- Born: Balaka District
- Known for: MP for the Balaka South Constituency from 2019
- Political party: Independent

= Ireen Mambala =

Malawian Politician

Ireen Mambala is an independent Malawian politician. She was elected to the National Assembly to represent Balaka South in 2019 and a similar constituency in 2025.

==Life==
Mambala was born in the rural area of Balaka District.

She stood as an independent in the Balaka South Constituency in 2019 and she was elected. She was the only woman to contest the election and she and her admirers see the victory against nine men as significant. She entered parliament but it appeared that no party had a majority and the hung parliament may have led to slow decisions. The Democratic Progressive Party President Peter Mutharika appealled to independants like Mambala to support the government. 32 agreed including Mambala, Susan Dossi, Lyana Lexa Tambala, Roseby Gadama, Abigail Shariff and Nancy Chaola Mdooko.

Mambala encourages others to feel empowered. She runs a project called "Give Me Books Not Husband or Wife".

The Rivi Rivi River which feeds the Shire River goes through her constituency. When it floods it damages crops and cuts off nearby communities. The community of Utale is known as Utale 1 and Utale 2 and when the river floods then children do not go to school.

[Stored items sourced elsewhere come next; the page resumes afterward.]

(** ** The operations *)
Lemma head_nil {A} (l : list A) : head l = None → l = [].
Proof. by destruct l. Qed.
Lemma held_put l i y v b z :
  held (allocs (put_allocation l i y v)) b z = if bool_decide ((b, z) = (i, y)) then v else held (allocs l) b z.
Proof.
  unfold put_allocation, _allocation. cbn. destruct (head (filter (λ a, alloc_key a = (i, y)) (allocs l))) as [a0|] eqn:E.
  - assert (H : ∀ al, head (filter (λ a, alloc_key a = (b, z)) ((λ a, if bool_decide (alloc_key a = (i, y)) then MkAllocation i y v else a) <$> al)) =
      (λ a, if bool_decide (alloc_key a = (i, y)) then MkAllocation i y v else a) <$> head (filter (λ a, alloc_key a = (b, z)) al)).
    { induction al as [|x r IH]; [done|]. cbn [fmap list_fmap]. rewrite !filter_cons.
      assert (Hk : alloc_key (if bool_decide (alloc_key x = (i, y)) then MkAllocation i y v else x) = alloc_key x) by (case_bool_decide; [by symmetry|done]).
      destruct (decide (alloc_key x = (b, z))) as [Ex|Ex]; [by rewrite decide_True by by rewrite Hk|].
      rewrite decide_False by (by rewrite Hk). exact IH. }
    unfold held. rewrite H. case_bool_decide as Hc.
    + injection Hc as -> ->. rewrite E. cbn. assert (Ha : a0 ∈ filter (λ a, alloc_key a = (i, y)) (allocs l)).
      { by apply head_in. }
      apply list_elem_of_filter in Ha as [Ha _]. by rewrite bool_decide_true.
    + destruct (head (filter (λ a, alloc_key a = (b, z)) (allocs l))) as [a|] eqn:Eb; [|done]. cbn.
      assert (Ha : a ∈ filter (λ a, alloc_key a = (b, z)) (allocs l)).
      { by apply head_in. }
      apply list_elem_of_filter in Ha as [Ha _]. rewrite bool_decide_false; [done|]. congruence.
  - assert (Hnone : filter (λ a, alloc_key a = (i, y)) (allocs l) = []) by by apply head_nil.
    unfold held. rewrite filter_app, filter_cons, filter_nil. cbn [alloc_key al_budget_id al_fiscal_year_id].
    case_bool_decide as Hc.
    + injection Hc as -> ->. rewrite Hnone. by rewrite decide_True.
    + rewrite decide_False by (intros [= -> ->]; done). by rewrite app_nil_r.
Qed.
Lemma put_keys l i y v : NoDup (alloc_key <$> allocs l) → NoDup (alloc_key <$> allocs (put_allocation l i y v)).
Proof.
  unfold put_allocation, _allocation. intros H. cbn. destruct (head _) as [a|] eqn:E.
  - replace (alloc_key <$> ((λ a0, if bool_decide (alloc_key a0 = (i, y)) then MkAllocation i y v else a0) <$> allocs l)) with (alloc_key <$> allocs l); [done|].
    rewrite <- list_fmap_compose. apply list_fmap_ext. intros k x _. cbn. case_bool_decide; [done|done].
  - rewrite fmap_app. apply NoDup_app. split; [done|]. split; [|apply NoDup_singleton].
    intros k (x & -> & Hx)%list_elem_of_fmap Hk%list_elem_of_singleton. cbn in Hk.
    assert (Hin : x ∈ filter (λ a, alloc_key a = (i, y)) (allocs l)) by by apply list_elem_of_filter.
    revert E Hin. destruct (filter _ (allocs l)); [by intros _ ?%elem_of_nil|done].
Qed.
Lemma put_in l i y v a : a ∈ allocs (put_allocation l i y v) → a ∈ allocs l ∨ a = MkAllocation i y v.
Proof.
  unfold put_allocation. cbn. destruct (_allocation l i y).
  - intros (x & -> & Hx)%list_elem_of_fmap. case_bool_decide; auto.
  - intros [?|?%list_elem_of_singleton]%elem_of_app; auto.
Qed.
Lemma allocs_put l l' i y v :
  0 ≤ v → allocs_ok l → nodes l' = nodes l → allocs l' = allocs (put_allocation l i y v) →
  (∃ node, node ∈ nodes l ∧ bu_id node = i ∧
    ∀ p, bu_parent_id node = Some p → _children_alloc_sum l p y (Some i) + v ≤ as_amount (al_allocated <$> _allocation l p y)) →
  _children_alloc_sum l i y None ≤ v → allocs_ok l'.
Proof.
  intros Hv [Ht Hk Hs Ho Hb] En Ea (node & Hn & <- & Hup) Hdown. rewrite children_sum_hold in Hdown by done.
  split; rewrite ?En, ?Ea; [done|by apply put_keys| | |].
  - intros a [Ha| ->]%put_in; [by apply Hs|done].
  - intros a [Ha| ->]%put_in; [by apply Ho|]. cbn. by apply (list_elem_of_fmap_2 bu_id).
  - intros p z. unfold children_hold. rewrite held_put.
    destruct (decide (bu_parent_id node = Some p ∧ z = y)) as [[Hp ->]|Hnot].
    + rewrite bool_decide_false by (intros [= ->]; by eapply no_self_parent).
      rewrite (children_split _ (λ i, held (allocs (put_allocation l (bu_id node) y v)) i y) node) by (done || apply Ht).
      rewrite held_put, bool_decide_true by done. specialize (Hup p Hp). unfold _children_alloc_sum in Hup.
      rewrite Z.add_comm. etrans; [|exact Hup]. apply Z.add_le_mono_r, Z.eq_le_incl. apply zsum_map_ext.
      intros b [[_ Hne] _]%list_elem_of_filter. rewrite held_put, bool_decide_false by (intros [= E]; apply Hne; by f_equal).
      symmetry. by apply key_sum.
    + rewrite (children_ext _ (λ i, held (allocs (put_allocation l (bu_id node) y v)) i z) (λ i, held (allocs l) i z)).
      * case_bool_decide as Hc; [injection Hc as -> ->; exact Hdown|apply Hb].
      * intros b Hbn Hbp. rewrite held_put. case_bool_decide as Hc; [|done]. injection Hc as Hc1 Hc2. destruct Hnot.
        by rewrite <- (same_row bu_id _ _ _ (tree_ids _ Ht) Hbn Hn Hc1).
Qed.
Lemma allocs_same l l' : links (nodes l') = links (nodes l) → tree_ok (nodes l') → allocs l' = allocs l → allocs_ok l → allocs_ok l'.
Proof.
  intros El Ht' Ea [Ht Hk Hs Ho Hb]. split; rewrite ?Ea; try done.
  - intros a Ha. specialize (Ho a Ha). apply list_elem_of_fmap in Ho as (b & -> & Hbn).
    destruct (links_in _ _ b El Hbn) as (c & Hc & <- & _). by apply list_elem_of_fmap_2.
  - intros p y. unfold children_hold, child_links. rewrite El. apply Hb.
Qed.
Lemma zsum_filter_le {A} (f : A → Z) (P : A → Prop) `{∀ x, Decision (P x)} l :
  (∀ x, x ∈ l → 0 ≤ f x) → zsum (f <$> filter P l) ≤ zsum (f <$> l).
Proof.
  induction l as [|x r IH]; intros Hf; [done|]. rewrite filter_cons. specialize (IH (λ z Hz, Hf z (list_elem_of_further _ _ _ Hz))).
  pose proof (Hf x (list_elem_of_here _ _)). case_decide; cbn; lia.
Qed.
Lemma allocs_delete l actor i l' : delete_node l actor i = Ok l' → allocs_ok l → allocs_ok l'.
Proof.
  intros H [Ht Hk Hs Ho Hb]. pose proof (delete_node_ok _ _ _ _ H Ht) as (Ht' & _ & _ & _ & _ & gone & _ & _ & _ & _ & En & Ea).
  assert (Hheld : ∀ b y, b ≠ i → y ∉ gone → held (allocs l') b y = held (allocs l) b y).
  { intros b y Hbi Hy. rewrite Ea. apply held_filter. intros a _ [= Eb Ey]. by subst. }
  assert (Hzero : ∀ b y, y ∈ gone → held (allocs l') b y = 0).
  { intros b y Hy. rewrite Ea. apply held_none. intros a [[_ Ha] _]%list_elem_of_filter [= _ <-]. done. }
  split; [done|rewrite Ea; eapply sublist_NoDup; [exact Hk|apply fmap_sublist, sublist_filter]| | |].
  - rewrite Ea. intros a [_ ?]%list_elem_of_filter. by apply Hs.
  - rewrite Ea, En. intros a [[Hai _] Ha]%list_elem_of_filter. specialize (Ho a Ha). apply list_elem_of_fmap in Ho as (b & E & Hbn).
    rewrite E. apply list_elem_of_fmap_2, list_elem_of_filter. split; [congruence|done].
  - intros p y. unfold children_hold. destruct (decide (y ∈ gone)) as [Hy|Hy].
    + rewrite (children_ext _ (λ i, held (allocs l') i y) (λ _, 0)) by (intros; by apply Hzero). rewrite (Hzero p) by done.
      apply Z.eq_le_incl. induction (child_links (nodes l') p); [done|]. cbn. lia.
    + rewrite (children_ext _ (λ i, held (allocs l') i y) (λ i, held (allocs l) i y)).
      2:{ intros b Hbn _. apply Hheld; [|done]. rewrite En in Hbn. by apply list_elem_of_filter in Hbn as [? _]. }
      destruct (decide (p = i)) as [->|Hp].
      * assert (child_links (nodes l') i = []) as ->; [|cbn; apply held_nonneg].
        { apply filter_none. intros k (b & -> & Hbn)%list_elem_of_fmap Hbp. rewrite En in Hbn. apply list_elem_of_filter in Hbn as [_ Hbn].
          unfold delete_node in H. apply bind_ok in H as (nd & _ & H). apply bind_ok in H as (? & Hc & _). apply raise_if_ok in Hc.
          rewrite existsb_false in Hc. specialize (Hc b Hbn). by rewrite bool_decide_true in Hc. }
        rewrite Ea. intros a [_ ?]%list_elem_of_filter. by apply Hs.
      * rewrite Hheld by done. etrans; [|apply (Hb p y)]. unfold children_hold, child_links. rewrite En.
        assert (links (filter (λ b, bu_id b ≠ i) (nodes l)) = filter (λ k, k.1 ≠ i) (links (nodes l))) as ->.
        { unfold links. clear. induction (nodes l) as [|b n IH]; [done|]. cbn [fmap list_fmap]. rewrite !filter_cons. cbn [fst].
          case_decide; cbn [fmap list_fmap]; by rewrite IH. }
        rewrite list_filter_filter. rewrite (list_filter_iff _ (λ k, k.1 ≠ i ∧ k.2 = Some p)) by tauto. rewrite <- list_filter_filter.
        apply zsum_filter_le. intros k _. by apply held_nonneg.
Qed.
Lemma step_allocs l l' : budget_step l l' → allocs_ok l → allocs_ok l'.
Proof.
  intros H Hok. pose proof (alloc_tree _ Hok) as Ht. pose proof (step_tree _ _ H Ht) as Ht'.
  assert (Hsame : nodes l' = nodes l → allocs l' = allocs l → allocs_ok l').
  { intros En Ea. apply (allocs_same l); [by rewrite En|done|done|done]. }
  destruct H.
  - destruct (create_node_ok _ _ _ _ _ H1 H Ht) as (_ & (b & En & Ei & _) & (_ & _ & Ea & _) & _). destruct Hok as [_ Hk Hs Ho Hb].
    split; rewrite ?Ea; try done.
    + intros a Ha. rewrite En, fmap_app. apply elem_of_app. left. by apply Ho.
    + intros q y. etrans; [|apply (Hb q y)]. unfold children_hold, child_links, links. rewrite En, fmap_app, filter_app, fmap_app, zsum_app.
      assert (Hz : held (allocs l) id y = 0) by (apply held_none; intros a Ha [= E _]; by apply (H0 a Ha)).
      cbn [fmap list_fmap]. rewrite filter_cons, filter_nil. case_decide; cbn; [rewrite Ei, Hz|]; lia.
  - destruct (update_node_ok _ _ _ _ _ H Ht) as (_ & El & (_ & _ & Ea & _) & _). by apply (allocs_same l).
  - by eapply allocs_delete.
  - apply create_year_ok in H0 as ((? & _ & ? & _) & _). by apply Hsame.
  - apply update_year_ok in H as (? & _ & ? & _). by apply Hsame.
  - apply delete_year_ok in H as ((? & _ & ? & _) & _). by apply Hsame.
  - apply close_year_ok in H as ((? & _ & ? & _) & _). by apply Hsame.
  - apply set_allocation_ok in H0 as ((En & _) & _ & Ea & Hup & Hdown). by eapply allocs_put.
  - apply assign_budget_ok in H as (? & ? & _ & (? & _ & _ & ? & _) & _). by apply Hsame.
  - apply move_year_ok in H as (? & ? & ? & ? & _ & _ & _ & _ & _ & _ & _ & _ & (? & _ & _ & ? & _)). by apply Hsame.
  - apply book_expense_ok in H0 as ((? & _ & ? & _) & _). by apply Hsame.
  - apply update_expense_ok in H as ((? & _ & ? & _) & _). by apply Hsame.
  - apply delete_expense_ok in H as ((? & _ & ? & _) & _). by apply Hsame.
  - apply create_sub_booking_ok in H0 as ((? & _ & ? & _) & _). by apply Hsame.
  - apply create_transfer_ok in H3 as ((? & _ & ? & _) & _). by apply Hsame.
  - apply update_transfer_ok in H as ((? & _ & ? & _) & _). by apply Hsame.
  - apply delete_transfer_ok in H as ((? & _ & ? & _) & _). by apply Hsame.
Qed.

In 2022 the river diverted by over 500 metres as the result of rainfall and Tropical Storm Ana. A village called Chipanga and the railway line were under threat if the trend continued. As it was the river was preventing people from using the existing road. Mambala negotiated with four local families in Nkaya for a new route to be established across their crops. She made them a present of two bags of maize and some money and thanked them publicly for their munificence. Those who were homeless due to the floods came mainly from Nkaya, Nsamala, Phimbi and Mpilisi. The homeless stayed in churches and schools but this could only be temporary as schools needed to teach. Fifty boxes of charity relief did arrive for the homeless who were obliged to live with friends.

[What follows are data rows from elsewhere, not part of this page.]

(** ** The shape of the rows *)
Definition transfer_of (bs : list Booking) (t : string) : list Booking := filter (λ b, bk_transfer_id b = Some t) bs.
(** A sub-booking has a parent of its year and kind that is neither a sub-booking nor part of a
    transfer; the rows of a transfer share their year. *)
Record shape_ok (bs : list Booking) : Prop := ShapeOk {
  shape_ids : NoDup (bk_id <$> bs);
  shape_parent : ∀ b p, b ∈ bs → bk_parent_expense_id b = Some p →
    ∃ q, q ∈ bs ∧ bk_id q = p ∧ bk_parent_expense_id q = None ∧ bk_transfer_id q = None ∧
      bk_fiscal_year_id q = bk_fiscal_year_id b ∧ bk_kind q = bk_kind b;
  shape_single : ∀ b p, b ∈ bs → bk_parent_expense_id b = Some p → bk_transfer_id b = None;
  shape_years : ∀ a b t, a ∈ bs → b ∈ bs → bk_transfer_id a = Some t → bk_transfer_id b = Some t →
    bk_fiscal_year_id a = bk_fiscal_year_id b
}.
Definition pairs_ok (bs : list Booking) : Prop :=
  ∀ b t, b ∈ bs → bk_transfer_id b = Some t →
    ∃ a c, transfer_of bs t = [a; c] ∧ bk_kind a = expense ∧ bk_kind c = income.
Lemma same_frame {A B} (f : A → B) (l l' : list A) x : f <$> l' = f <$> l → x ∈ l' → ∃ y, y ∈ l ∧ f y = f x.
Proof.
  intros E Hx. assert (H : f x ∈ f <$> l) by (rewrite <- E; by apply list_elem_of_fmap_2).
  apply list_elem_of_fmap in H as (y & E' & Hy). by exists y.
Qed.
Lemma frame_ids (bs bs' : list Booking) : fixed_columns <$> bs' = fixed_columns <$> bs → bk_id <$> bs' = bk_id <$> bs.
Proof. intros E. apply (f_equal (fmap (λ k, k.1.1.1.1.1))) in E. rewrite <- !list_fmap_compose in E. exact E. Qed.
Lemma shape_ext bs bs' : fixed_columns <$> bs' = fixed_columns <$> bs → shape_ok bs → shape_ok bs'.
Proof.
  intros E [Hi Hp Hs Hy]. split.
  - by rewrite (frame_ids _ _ E).
  - intros b p Hb Eb. destruct (same_frame _ _ _ _ E Hb) as (c & Hc & [= ? Ey ? ? Ek Ep]). rewrite Eb in Ep.
    destruct (Hp c p Hc Ep) as (q & Hq & Eq & Ep' & Et & Ey' & Ek'). symmetry in E.
    destruct (same_frame _ _ _ _ E Hq) as (r & Hr & [= ? ? ? ? ? ?]). exists r. split; [done|]. split_and!; congruence.
  - intros b p Hb Eb. destruct (same_frame _ _ _ _ E Hb) as (c & Hc & [= ? ? ? ? ? ?]). rewrite (Hs c p) in * by congruence. congruence.
  - intros a b t Ha Hb Ea Eb. destruct (same_frame _ _ _ _ E Ha) as (c & Hc & [= ? ? ? ? ? ?]).
    destruct (same_frame _ _ _ _ E Hb) as (d & Hd & [= ? ? ? ? ? ?]).
    assert (bk_fiscal_year_id c = bk_fiscal_year_id d) by (apply (Hy c d t); congruence). congruence.
Qed.
Lemma filter_frame {A B} (f : A → B) (P : A → Prop) `{∀ x, Decision (P x)} (l l' : list A) :
  (∀ x y, f x = f y → P x → P y) → f <$> l' = f <$> l → f <$> filter P l' = f <$> filter P l.
Proof.
  intros HP. revert l'. induction l as [|x l IH]; intros [|x' l'] E; try discriminate; [done|]. cbn in E. injection E as Ex E.
  rewrite !filter_cons. destruct (decide (P x')) as [H'|H'].
  - rewrite decide_True by by eapply HP. cbn. by rewrite Ex, (IH l').
  - rewrite decide_False; [by apply IH|]. intros Hx. apply H'. by eapply HP.
Qed.
Lemma pairs_ext bs bs' : fixed_columns <$> bs' = fixed_columns <$> bs → pairs_ok bs → pairs_ok bs'.
Proof.
  intros E H b t Hb Et. destruct (same_frame _ _ _ _ E Hb) as (c & Hc & Efc).
  assert (Etc : bk_transfer_id c = Some t) by (injection Efc; congruence).
  destruct (H c t Hc Etc) as (x & y & Exy & Kx & Ky).
  assert (Ef : fixed_columns <$> transfer_of bs' t = fixed_columns <$> transfer_of bs t).
  { apply filter_frame; [|done]. by intros u v [= _ _ _ <- _ _]. }
  rewrite Exy in Ef. destruct (transfer_of bs' t) as [|x' [|y' [|]]] eqn:El; try discriminate.
  cbn in Ef. injection Ef. intros. exists x', y'. split_and!; congruence.
Qed.
Lemma replace_frame {B} (g : Booking → B) bs e e' :
  NoDup (bk_id <$> bs) → e ∈ bs → g e' = g e → g <$> update_row bk_id (bk_id e) (λ _, e') bs = g <$> bs.
Proof. intros Hn He E. apply update_row_map. intros b Hb Ei. by rewrite E, (same_row bk_id bs b e Hn Hb He Ei). Qed.
Lemma replace_both_frame bs a b a' b' :
  NoDup (bk_id <$> bs) → a ∈ bs → b ∈ bs → fixed_columns a' = fixed_columns a → fixed_columns b' = fixed_columns b →
  fixed_columns <$> update_row bk_id (bk_id b) (λ _, b') (update_row bk_id (bk_id a) (λ _, a') bs) = fixed_columns <$> bs.
Proof.
  intros Hn Ha Hb Fa Fb. pose proof (replace_frame fixed_columns bs a a' Hn Ha Fa) as E. rewrite <- E. apply update_row_map.
  intros c Hc Ei. destruct (same_frame _ _ _ _ E Hc) as (x & Hx & Ex). rewrite Fb, <- Ex. f_equal.
  apply (same_row bk_id bs); [done|done|done|]. injection Ex. congruence.
Qed.
Lemma refresh_frame p bs : fixed_columns <$> refresh p bs = fixed_columns <$> bs.
Proof. unfold refresh. case_match; [|done]. by apply update_row_map. Qed.
Lemma opt_refresh_frame p bs : fixed_columns <$> opt_refresh p bs = fixed_columns <$> bs.
Proof. destruct p; [apply refresh_frame|done]. Qed.
Lemma after_update_frame e e' s bs :
  NoDup (bk_id <$> bs) → e ∈ bs → fixed_columns e' = fixed_columns e → fixed_columns <$> after_update e e' s bs = fixed_columns <$> bs.
Proof.
  intros Hn He E. unfold after_update. pose proof (replace_frame fixed_columns bs e e' Hn He E) as H.
  destruct (bk_parent_expense_id e); [|done]. destruct s; [|done]. by rewrite refresh_frame.
Qed.
(** A filter that keeps the parent of every sub-booking it keeps. *)
Lemma shape_filter (P : Booking → Prop) `{∀ b, Decision (P b)} bs :
  (∀ b q, b ∈ bs → q ∈ bs → bk_parent_expense_id b = Some (bk_id q) → bk_parent_expense_id q = None →
     bk_fiscal_year_id q = bk_fiscal_year_id b → P b → P q) → shape_ok bs → shape_ok (filter P bs).
Proof.
  intros HP [Hi Hp Hs Hy]. split.
  - eapply sublist_NoDup; [exact Hi|apply fmap_sublist, sublist_filter].
  - intros b p [Hb Hbs]%list_elem_of_filter Eb. destruct (Hp b p Hbs Eb) as (q & Hq & <- & Ep & Et & Ey & Ek). exists q.
    split; [|done]. apply list_elem_of_filter. split; [|done]. by eapply (HP b).
  - intros b p [_ Hb]%list_elem_of_filter. by eapply Hs.
  - intros a b t [_ Ha]%list_elem_of_filter [_ Hb]%list_elem_of_filter. by apply Hy.
Qed.
Lemma shape_removed ids bs : shape_ok bs → shape_ok (removed ids bs).
Proof.
  intros H. apply shape_filter; [|done]. intros b q Hb Hq Ep En _ Hg. unfold is_gone in *. rewrite Ep in Hg. rewrite En.
  apply orb_false_iff in Hg as [_ Hg]. by rewrite Hg.
Qed.
Lemma shape_append bs b :
  bk_id b ∉ bk_id <$> bs →
  (∀ p, bk_parent_expense_id b = Some p → bk_transfer_id b = None ∧ ∃ q, q ∈ bs ∧ bk_id q = p ∧ bk_parent_expense_id q = None ∧
     bk_transfer_id q = None ∧ bk_fiscal_year_id q = bk_fiscal_year_id b ∧ bk_kind q = bk_kind b) →
  (∀ a t, a ∈ bs → bk_transfer_id a = Some t → bk_transfer_id b = Some t → bk_fiscal_year_id a = bk_fiscal_year_id b) →
  shape_ok bs → shape_ok (bs ++ [b]).
Proof.
  intros Hid Hpar Hyr [Hi Hp Hs Hy]. split.
  - rewrite fmap_app. apply NoDup_app. split; [done|]. split; [|apply NoDup_singleton]. by intros x Hx ->%list_elem_of_singleton.
  - intros c p [Hc| ->%list_elem_of_singleton]%elem_of_app Ep.
    + destruct (Hp c p Hc Ep) as (q & Hq & H). exists q. split; [apply elem_of_app; by left|done].
    + destruct (Hpar p Ep) as (_ & q & Hq & H). exists q. split; [apply elem_of_app; by left|done].
  - intros c p [Hc| ->%list_elem_of_singleton]%elem_of_app Ep; [by eapply Hs|by apply (Hpar p)].
  - intros a c t [Ha| ->%list_elem_of_singleton]%elem_of_app [Hc| ->%list_elem_of_singleton]%elem_of_app Ea Ec; [by eapply Hy|by eapply Hyr|symmetry; by eapply Hyr|done].
Qed.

She was a candidate in the Balaka Mulunguzi constituency and she had a narrow victory taking just over 30% on the votes. James Makhumula claimed that her as the true winner but Justice Charlotte Wezi Malonda rejected his claim. The percentage of women in parliament saw a small increase in 2025 and she was part of that. She was one of the successful independent women candidates that also included Madalitso Baloyi, Hope Tionge, Faless Debrah Moyo, Rhita Sanga, Khadija Chunga, Amina Kajiya, Abigail Shariff and Phoebe Chikaonda.